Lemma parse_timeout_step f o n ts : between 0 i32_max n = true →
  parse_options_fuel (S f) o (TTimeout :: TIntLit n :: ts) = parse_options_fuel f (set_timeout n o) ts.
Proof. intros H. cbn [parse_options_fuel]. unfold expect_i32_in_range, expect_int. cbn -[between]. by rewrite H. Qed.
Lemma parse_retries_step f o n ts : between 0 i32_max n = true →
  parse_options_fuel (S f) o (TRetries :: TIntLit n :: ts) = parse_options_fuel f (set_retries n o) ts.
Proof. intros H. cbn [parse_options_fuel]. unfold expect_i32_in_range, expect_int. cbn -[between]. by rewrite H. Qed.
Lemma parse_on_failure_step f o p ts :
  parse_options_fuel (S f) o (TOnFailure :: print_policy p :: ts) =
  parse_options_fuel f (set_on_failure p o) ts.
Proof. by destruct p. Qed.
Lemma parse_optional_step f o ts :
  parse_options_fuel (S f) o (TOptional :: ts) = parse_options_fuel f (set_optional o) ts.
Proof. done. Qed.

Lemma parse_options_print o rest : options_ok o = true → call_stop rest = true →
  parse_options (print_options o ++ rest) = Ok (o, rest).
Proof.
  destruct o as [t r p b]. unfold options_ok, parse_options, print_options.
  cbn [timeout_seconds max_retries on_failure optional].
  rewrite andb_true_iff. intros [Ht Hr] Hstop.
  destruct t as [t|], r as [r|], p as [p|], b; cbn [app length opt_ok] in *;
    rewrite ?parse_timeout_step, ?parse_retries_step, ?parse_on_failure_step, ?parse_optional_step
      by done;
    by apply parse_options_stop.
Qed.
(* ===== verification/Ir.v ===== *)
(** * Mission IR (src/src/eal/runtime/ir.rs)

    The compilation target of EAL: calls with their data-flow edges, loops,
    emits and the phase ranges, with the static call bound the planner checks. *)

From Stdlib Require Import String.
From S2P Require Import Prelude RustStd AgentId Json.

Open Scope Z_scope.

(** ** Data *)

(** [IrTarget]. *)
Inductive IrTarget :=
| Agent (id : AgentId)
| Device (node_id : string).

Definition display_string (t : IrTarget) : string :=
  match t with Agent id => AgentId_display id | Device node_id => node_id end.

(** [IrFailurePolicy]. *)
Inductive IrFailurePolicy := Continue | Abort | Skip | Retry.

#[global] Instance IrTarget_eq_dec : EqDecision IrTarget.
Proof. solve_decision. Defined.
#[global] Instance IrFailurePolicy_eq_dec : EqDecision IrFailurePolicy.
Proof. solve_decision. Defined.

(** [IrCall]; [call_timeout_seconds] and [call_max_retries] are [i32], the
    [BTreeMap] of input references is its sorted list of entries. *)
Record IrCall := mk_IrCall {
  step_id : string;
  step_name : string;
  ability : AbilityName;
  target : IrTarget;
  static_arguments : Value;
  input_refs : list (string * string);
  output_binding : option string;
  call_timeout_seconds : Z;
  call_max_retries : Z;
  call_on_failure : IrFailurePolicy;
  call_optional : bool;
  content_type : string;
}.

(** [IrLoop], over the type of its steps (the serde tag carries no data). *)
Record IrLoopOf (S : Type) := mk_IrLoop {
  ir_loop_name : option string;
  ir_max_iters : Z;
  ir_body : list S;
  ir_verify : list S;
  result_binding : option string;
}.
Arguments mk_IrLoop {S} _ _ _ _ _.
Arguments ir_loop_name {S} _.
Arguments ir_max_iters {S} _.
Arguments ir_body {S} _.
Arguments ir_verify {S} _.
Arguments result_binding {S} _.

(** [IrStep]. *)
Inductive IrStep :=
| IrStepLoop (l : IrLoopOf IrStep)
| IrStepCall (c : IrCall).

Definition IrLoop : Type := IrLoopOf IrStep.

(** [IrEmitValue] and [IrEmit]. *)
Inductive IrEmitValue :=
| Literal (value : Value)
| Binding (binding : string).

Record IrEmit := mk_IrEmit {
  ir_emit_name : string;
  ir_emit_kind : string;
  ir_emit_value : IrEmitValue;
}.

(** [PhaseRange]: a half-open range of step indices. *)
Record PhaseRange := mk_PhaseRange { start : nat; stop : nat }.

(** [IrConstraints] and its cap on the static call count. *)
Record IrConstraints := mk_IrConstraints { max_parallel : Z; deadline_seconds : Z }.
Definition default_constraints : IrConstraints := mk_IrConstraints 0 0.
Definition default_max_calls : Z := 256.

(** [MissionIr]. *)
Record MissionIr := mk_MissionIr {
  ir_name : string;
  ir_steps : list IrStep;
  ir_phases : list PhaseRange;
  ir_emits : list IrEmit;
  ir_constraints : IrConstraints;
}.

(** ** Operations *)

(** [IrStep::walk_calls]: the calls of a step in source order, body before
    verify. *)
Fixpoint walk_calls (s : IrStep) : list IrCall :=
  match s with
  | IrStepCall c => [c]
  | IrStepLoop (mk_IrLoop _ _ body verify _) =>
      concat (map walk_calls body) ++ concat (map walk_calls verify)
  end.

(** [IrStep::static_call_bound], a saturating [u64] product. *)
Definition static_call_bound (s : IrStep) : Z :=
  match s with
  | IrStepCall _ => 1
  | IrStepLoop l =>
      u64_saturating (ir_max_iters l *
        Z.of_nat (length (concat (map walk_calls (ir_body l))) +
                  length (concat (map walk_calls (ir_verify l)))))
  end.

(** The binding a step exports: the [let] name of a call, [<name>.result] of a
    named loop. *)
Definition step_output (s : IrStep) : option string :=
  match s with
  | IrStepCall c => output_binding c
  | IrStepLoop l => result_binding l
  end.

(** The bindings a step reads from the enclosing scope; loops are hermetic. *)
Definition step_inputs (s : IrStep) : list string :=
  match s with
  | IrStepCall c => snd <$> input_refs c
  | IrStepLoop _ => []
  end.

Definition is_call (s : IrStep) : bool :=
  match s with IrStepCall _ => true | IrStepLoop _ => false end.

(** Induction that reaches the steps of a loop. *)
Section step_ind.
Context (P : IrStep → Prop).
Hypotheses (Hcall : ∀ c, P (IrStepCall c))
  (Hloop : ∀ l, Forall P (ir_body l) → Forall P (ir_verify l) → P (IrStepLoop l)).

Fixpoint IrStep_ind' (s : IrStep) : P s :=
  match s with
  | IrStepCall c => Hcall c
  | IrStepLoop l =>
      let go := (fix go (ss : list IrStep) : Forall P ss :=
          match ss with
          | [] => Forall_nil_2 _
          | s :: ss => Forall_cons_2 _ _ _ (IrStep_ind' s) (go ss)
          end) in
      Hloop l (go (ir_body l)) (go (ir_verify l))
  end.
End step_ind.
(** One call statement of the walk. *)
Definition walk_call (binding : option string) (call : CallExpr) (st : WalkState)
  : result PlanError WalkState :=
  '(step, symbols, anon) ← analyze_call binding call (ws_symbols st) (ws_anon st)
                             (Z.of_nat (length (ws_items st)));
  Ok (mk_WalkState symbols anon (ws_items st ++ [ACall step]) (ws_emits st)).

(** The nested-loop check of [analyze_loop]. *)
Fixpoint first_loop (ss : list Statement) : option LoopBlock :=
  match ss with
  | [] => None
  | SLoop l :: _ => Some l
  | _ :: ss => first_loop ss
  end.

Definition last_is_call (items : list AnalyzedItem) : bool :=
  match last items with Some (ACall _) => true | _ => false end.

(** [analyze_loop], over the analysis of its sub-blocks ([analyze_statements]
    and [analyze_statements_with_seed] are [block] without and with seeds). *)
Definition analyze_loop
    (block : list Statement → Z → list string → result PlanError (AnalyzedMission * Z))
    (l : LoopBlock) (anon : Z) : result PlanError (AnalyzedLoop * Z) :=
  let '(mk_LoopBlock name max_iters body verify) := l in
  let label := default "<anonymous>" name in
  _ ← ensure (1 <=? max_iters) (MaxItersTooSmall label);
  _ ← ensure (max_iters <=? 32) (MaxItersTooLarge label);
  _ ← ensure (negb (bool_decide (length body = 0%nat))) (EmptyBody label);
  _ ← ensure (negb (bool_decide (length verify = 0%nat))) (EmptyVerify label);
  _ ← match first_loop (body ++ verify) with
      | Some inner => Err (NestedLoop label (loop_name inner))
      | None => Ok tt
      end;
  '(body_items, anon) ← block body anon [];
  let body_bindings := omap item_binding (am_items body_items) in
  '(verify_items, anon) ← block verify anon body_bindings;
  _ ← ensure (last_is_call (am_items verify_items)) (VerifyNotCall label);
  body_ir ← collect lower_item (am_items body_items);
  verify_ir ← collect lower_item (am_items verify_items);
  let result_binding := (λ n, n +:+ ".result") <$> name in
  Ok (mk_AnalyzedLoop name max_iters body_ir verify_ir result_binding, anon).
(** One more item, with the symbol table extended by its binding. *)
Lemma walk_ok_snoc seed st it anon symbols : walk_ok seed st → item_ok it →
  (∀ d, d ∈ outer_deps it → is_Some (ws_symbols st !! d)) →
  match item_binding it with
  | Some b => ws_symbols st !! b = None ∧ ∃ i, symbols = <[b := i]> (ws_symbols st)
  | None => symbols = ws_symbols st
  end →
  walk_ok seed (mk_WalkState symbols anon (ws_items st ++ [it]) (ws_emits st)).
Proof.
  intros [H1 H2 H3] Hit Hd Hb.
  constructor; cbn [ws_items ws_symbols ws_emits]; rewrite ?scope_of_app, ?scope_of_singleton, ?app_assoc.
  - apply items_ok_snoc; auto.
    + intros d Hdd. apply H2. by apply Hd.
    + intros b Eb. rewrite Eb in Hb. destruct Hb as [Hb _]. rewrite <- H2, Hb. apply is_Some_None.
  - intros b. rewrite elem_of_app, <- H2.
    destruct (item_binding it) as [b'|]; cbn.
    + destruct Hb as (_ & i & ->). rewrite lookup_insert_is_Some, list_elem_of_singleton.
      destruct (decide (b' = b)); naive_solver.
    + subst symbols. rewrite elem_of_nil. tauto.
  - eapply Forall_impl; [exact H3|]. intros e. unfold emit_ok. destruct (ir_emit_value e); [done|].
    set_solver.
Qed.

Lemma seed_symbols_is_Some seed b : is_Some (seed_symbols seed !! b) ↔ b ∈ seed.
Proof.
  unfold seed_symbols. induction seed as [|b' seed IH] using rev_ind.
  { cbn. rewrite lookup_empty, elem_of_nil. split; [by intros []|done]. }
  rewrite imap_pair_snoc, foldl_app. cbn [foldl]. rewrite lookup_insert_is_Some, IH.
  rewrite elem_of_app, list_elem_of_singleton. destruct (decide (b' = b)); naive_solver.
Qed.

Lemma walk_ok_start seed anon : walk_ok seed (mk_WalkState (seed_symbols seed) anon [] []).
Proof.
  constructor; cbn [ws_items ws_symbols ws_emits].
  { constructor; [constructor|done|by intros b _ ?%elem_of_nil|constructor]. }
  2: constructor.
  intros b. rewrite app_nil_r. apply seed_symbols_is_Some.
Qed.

· · · ·

### The problem
Given the data above, transcribe exactly the lines from the one containing "i]> (ws_symbols st)" down to the one containing "by apply Hd.", and no others.

### Task solution
  | Some b => ws_symbols st !! b = None ∧ ∃ i, symbols = <[b := i]> (ws_symbols st)
  | None => symbols = ws_symbols st
  end →
  walk_ok seed (mk_WalkState symbols anon (ws_items st ++ [it]) (ws_emits st)).
Proof.
  intros [H1 H2 H3] Hit Hd Hb.
  constructor; cbn [ws_items ws_symbols ws_emits]; rewrite ?scope_of_app, ?scope_of_singleton, ?app_assoc.
  - apply items_ok_snoc; auto.
    + intros d Hdd. apply H2. by apply Hd.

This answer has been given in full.